Q: I feel as if I'm getting left behind with all the new technologies required to do our work. It seems like something new is introduced every week, and then I'm even farther behind! What should I do to keep up?

A: I think most people would understand where you're coming from. It is a challenge to keep up with the rapid development of new applications and tools, but it is also a necessity. Technology is a critical element of our working life today, and keeping up takes effort and time—quite frankly, time most of us don't have to spare.

One of the most difficult parts of keeping up is admitting that you need some help, but there is nothing to be ashamed of—we all need help from time to time. Here are some cost-effective and time-saving steps you can take to stay current.

  1. Start by assessing what you need. Do you need something as simple as a tutorial on a technology you use all the time to be faster or to learn some shortcuts to increase your proficiency, or do you need to start from scratch? Once you're clear on what you need, then you can dive into the next step.

  2. Technology is a critical element of our working life today, and keeping up takes effort and time.

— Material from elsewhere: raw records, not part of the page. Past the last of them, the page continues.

(* ===== verification/BTreeFile.v ===== *)
(** * The index file (server/storage/btree.c, persistence)

    [btree_save] serialises the tree in pre-order behind a 16-byte header,
    [btree_open] reads it back, allocating fresh nodes and rebuilding the leaf
    chain.  A value is written as the C struct: four bytes of page, two of slot
    and two bytes of padding, whose contents the language leaves open; they are
    the parameter [pad].  Access outside a node's arrays (a file may claim more keys
    than they hold) is an outcome of its own, as are a [NULL] return and a tree whose
    root is [NULL].  Allocation fails here only for an order that is negative. *)

From stdpp Require Import base tactics numbers list gmap strings.
From Stdlib Require Import ZArith Lia.
From S2P Require Import Prelude Types Utils Printf BTree.

#[local] Open Scope Z_scope.
#[local] Set Warnings "-register-all".

Definition BTREE_MAGIC : Z := 0x42505400.

Inductive rres (A : Type) :=
  | ROk (x : A) (rest : bytes)
  | RNull                           (* the C function returns NULL *)
  | RRootless                       (* btree_open: a tree with the root NULL *)
  | RFault                          (* read or write past a heap block *)
  | RFuel.                          (* recursion bound reached *)
Arguments ROk {A}. Arguments RNull {A}. Arguments RRootless {A}. Arguments RFault {A}. Arguments RFuel {A}.

Definition rbind {A B} (r : rres A) (f : A -> bytes -> rres B) : rres B :=
  match r with ROk x rest => f x rest | RNull => RNull | RRootless => RRootless | RFault => RFault | RFuel => RFuel end.

(** fread of [n] items of [w] bytes. *)
Fixpoint fread_items (w n : nat) (b : bytes) : rres (list bytes) :=
  match n with
  | O => ROk [] b
  | S n' =>
      if (length b <? w)%nat then RNull
      else rbind (fread_items w n' (drop w b)) (fun xs rest => ROk (take w b :: xs) rest)
  end.

Definition fread_u32 (b : bytes) : rres Z :=
  if (length b <? 4)%nat then RNull else ROk (le_dec (take 4 b)) (drop 4 b).

(** fread into an array of [cap] items: reading more than it holds overflows
    the block as soon as the file has that many bytes. *)
Definition fread_array (w cap n : nat) (b : bytes) : rres (list bytes) :=
  if (cap <? n)%nat && (cap * w <? length b)%nat then RFault else fread_items w n b.

Definition value_of_bytes (b : bytes) : record_ptr :=
  RecordPtr (rd 4 0 b) (rd 2 4 b).

(** The child loop; [rn] reads one node. *)
Fixpoint read_children (rn : Z -> bytes -> rres (node * Z)) (n : nat) (fresh : Z) (b : bytes)
    : rres (list node * Z) :=
  match n with
  | O => ROk ([], fresh) b
  | S n' =>
      rbind (rn fresh b) (fun '(c, fresh1) rest =>
        rbind (read_children rn n' fresh1 rest) (fun '(cs, fresh2) rest' =>
          ROk (c :: cs, fresh2) rest'))
  end.

(** The cast of a uint32_t to int. *)
Definition to_int (x : Z) : Z := if x <? 2 ^ 31 then x else x - 2 ^ 32.

(** The keys of a node; after a short read node_free, which for an internal node
    reads the children from 0 to (int)num_keys, of which there are order + 1. *)
Definition fread_keys (order is_leaf num_keys : Z) (b : bytes) : rres (list bytes) :=
  match fread_array 4 (Z.to_nat order) (Z.to_nat num_keys) b with
  | RNull => if (is_leaf =? 0) && (order <? to_int num_keys) then RFault else RNull
  | r => r
  end.

(** [fuel] bounds the depth; new leaves are numbered from [fresh].  With a negative
    order node_create returns NULL: calloc is asked for more than there are addresses. *)
Fixpoint read_node (fuel : nat) (order : Z) (fresh : Z) (b : bytes) : rres (node * Z) :=
  match fuel with
  | O => RFuel
  | S fuel' =>
      rbind (fread_u32 b) (fun is_leaf b1 =>
      rbind (fread_u32 b1) (fun num_keys b2 =>
      if order <? 0 then RNull else
      let n := Z.to_nat num_keys in
      rbind (fread_keys order is_leaf num_keys b2) (fun keys b3 =>
      if negb (is_leaf =? 0) then
        rbind (fread_array 8 (Z.to_nat order) n b3) (fun values b4 =>
          ROk (NLeaf {| l_addr := fresh; l_keys := map le_dec keys;
                        l_values := map value_of_bytes values; l_next := None |}, fresh + 1) b4)
      else
        rbind (read_children (read_node fuel' order) (S n) fresh b3) (fun '(cs, fresh') b4 =>
          ROk (NInternal (map le_dec keys) cs, fresh') b4))))
  end.

(** [leaf->next = nx] for the leaf at address [a]. *)
Definition next_to (a : Z) (nx : option Z) (l : leaf) : leaf :=
  if l_addr l =? a
  then {| l_addr := l_addr l; l_keys := l_keys l; l_values := l_values l; l_next := nx |}
  else l.

Fixpoint set_next (a : Z) (nx : option Z) (n : node) : node :=
  match n with
  | NLeaf l => NLeaf (next_to a nx l)
  | NInternal ks cs => NInternal ks (map (set_next a nx) cs)
  end.

(** One leaf of link_leaves's traversal; the state is the tree and prev_leaf. *)
Definition link_step (st : node * option Z) (a : Z) : node * option Z :=
  let '(root, prev) := st in
  let root1 := match prev with Some p => set_next p (Some a) root | None => root end in
  (set_next a None root1, Some a).

Definition link_leaves (root : node) : node :=
  fst (fold_left link_step (map l_addr (leaves root)) (root, None)).

(** [content = None]: the file cannot be opened. *)
Definition btree_open (content : option bytes) : rres btree :=
  match content with
  | None => RNull
  | Some b =>
      rbind (fread_u32 b) (fun magic b1 =>
      rbind (fread_u32 b1) (fun order b2 =>
      rbind (fread_u32 b2) (fun size b3 =>
      rbind (fread_u32 b3) (fun has_root b4 =>
      if negb (magic =? BTREE_MAGIC) then RNull
      else if negb (has_root =? 0) then
        rbind (read_node (S (length b)) (to_int order) 0 b4) (fun '(root, fresh) b5 =>
          ROk {| bt_root := link_leaves root; bt_order := Z.to_nat (to_int order); bt_size := size;
                 bt_dirty := false; bt_fresh := fresh |} b5)
      else if to_int order <? 0 then RRootless
      else
        ROk {| bt_root := NLeaf {| l_addr := 0; l_keys := []; l_values := []; l_next := None |};
               bt_order := Z.to_nat (to_int order); bt_size := size; bt_dirty := false; bt_fresh := 1 |} b4))))
  end.

Section write.
Context (pad : record_ptr -> bytes).

Definition value_bytes (v : record_ptr) : bytes :=
  le_enc 4 (rp_page_id v) ++ le_enc 2 (rp_slot_id v) ++ pad v.

Fixpoint write_node (n : node) : bytes :=
  match n with
  | NLeaf l =>
      le_enc 4 1 ++ le_enc 4 (Z.of_nat (length (l_keys l))) ++
      concat (map (le_enc 4) (l_keys l)) ++ concat (map value_bytes (l_values l))
  | NInternal ks cs =>
      le_enc 4 0 ++ le_enc 4 (Z.of_nat (length ks)) ++
      concat (map (le_enc 4) ks) ++ concat (map write_node cs)
  end.

(** The file's new contents and the tree with its dirty flag cleared. *)
Definition btree_save (t : btree) : btree * bytes :=
  ({| bt_root := bt_root t; bt_order := bt_order t; bt_size := bt_size t; bt_dirty := false;
      bt_fresh := bt_fresh t |},
   le_enc 4 BTREE_MAGIC ++ le_enc 4 (Z.of_nat (bt_order t)) ++ le_enc 4 (bt_size t) ++ le_enc 4 1
     ++ write_node (bt_root t)).

(** btree_create: the empty tree is saved at once. *)
Definition btree_create_file (order : nat) : option (btree * bytes) := btree_save <$> btree_create order.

  3. Look at what resources are available to meet your needs and requirements. Some possibilities include books you can find at the library like the Dummies series or Complete Idiot's Guides, articles in magazines or newspapers, online classes, and YouTube videos, which exist on virtually every topic. Get tips from your technologically savvy kids or grandkids, take classes at your local community college, or even seek help from people in your professional network or coworkers who you know have already mastered the technology.

  4. Don't overlook resources within your organization. Take advantage of any opportunity that comes up to learn new skills. For example, most vendors offer training to their clients, so if that's offered to you, jump at it. A colleague on your IT staff could also be a good mentor, someone who will work with you one on one to help facilitate your learning.

Don't put this off. The longer you wait, the more you'll have to learn. Get started today to assess what you need and find the best resources available.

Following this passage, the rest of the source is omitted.